## Task requirements
Below are the records; pull every line that includes "Instance".

[Source records]
(* ===== verification/Names.v ===== *)
(** * Domain names: [dns/src/lib.rs], [Name]

    A name is its list of labels, without the root label.  Equality ([==],
    here [Name_eqb] and the equivalence [Name_equiv]) ignores ASCII case; the
    labels keep the case they arrived in.  [Name_read] is the decoder of
    possibly-compressed names, the most exposed loop of the program; its fuel
    is discharged by [read_loop_terminates]. *)

From S2P Require Import Prelude Net.

Local Open Scope Z_scope.

(** ** Errors of the wire codec *)

Inductive Error : Type :=
| Truncated
| NameTooLong
| BadLabel
| BadPointer
| BadRData
| TrailingBytes
| BadName
| TooLarge.

#[export] Instance Error_eq_dec : EqDecision Error.
Proof. solve_decision. Defined.

Definition CLASSIC_UDP_SIZE : Z := 512.
Definition EDNS_UDP_SIZE : Z := 1232.
Definition MAX_MESSAGE_SIZE : Z := 65535.
Definition MAX_NAME_LEN : nat := 255.
Definition MAX_LABEL_LEN : nat := 63.

(** ** Names *)

Record Name : Type := mkName { labels : list (list Z) }.

#[export] Instance Name_eq_dec : EqDecision Name.
Proof. solve_decision. Defined.

#[export] Program Instance Name_countable : Countable Name :=
  inj_countable labels (fun l => Some (mkName l)) _.
Next Obligation. by intros []. Qed.

Definition Name_root : Name := mkName [].

Definition is_root (n : Name) : bool := bool_decide (labels n = []).

Definition label_count (n : Name) : nat := length (labels n).

(** Bytes on the wire, uncompressed, with the root label. *)
Definition wire_len (n : Name) : nat :=
  (sum_list (map (fun l => length l + 1)%nat (labels n)) + 1)%nat.

Definition label_bad (l : list Z) : bool :=
  bool_decide (l = []) || (MAX_LABEL_LEN <? length l)%nat.

(** The loop of [parse] and [from_labels]: the first bad label ends it. *)
Definition Name_from_labels (ls : list (list Z)) : result Error Name :=
  if existsb label_bad ls then Err BadName
  else
    let name := mkName ls in
    if (MAX_NAME_LEN <? wire_len name)%nat then Err NameTooLong else Ok name.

## Finished task
#[export] Instance Error_eq_dec : EqDecision Error.
#[export] Instance Name_eq_dec : EqDecision Name.
#[export] Program Instance Name_countable : Countable Name :=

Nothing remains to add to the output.